[Start of section]
End next.

Lemma wp_idle_round (Q : unit → sys → Prop) :
  (∀ s' C', good C' s' → dispatched C C' s' me u → Q tt s') → wp (idle_round me) Q s.
Proof.
  intros HQ. unfold idle_round. apply wp_bind. eapply wp_curcpu; [exact round_here|].
  destruct (proj1 (i_lists _ _ _ HI) me) as [_ [xs Hxs]]; [by eexists|].
  apply wp_bind, wp_in_tl. eapply threadlist_remhead_spec; [apply (i_rep _ _ _ HI)|done|].
  intros h' HR. destruct xs as [|t q]; simpl in *.
  - rewrite insert_id in HR by done. by apply round_none.
  - by eapply (round_next t q).
Qed.

End round.
End ThreadSwitch.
[End of section]
◆ The problem
When a line in the material contains the string "destruct", copy that line.

◆ Task solution
  destruct (proj1 (i_lists _ _ _ HI) me) as [_ [xs Hxs]]; [by eexists|].
  intros h' HR. destruct xs as [|t q]; simpl in *.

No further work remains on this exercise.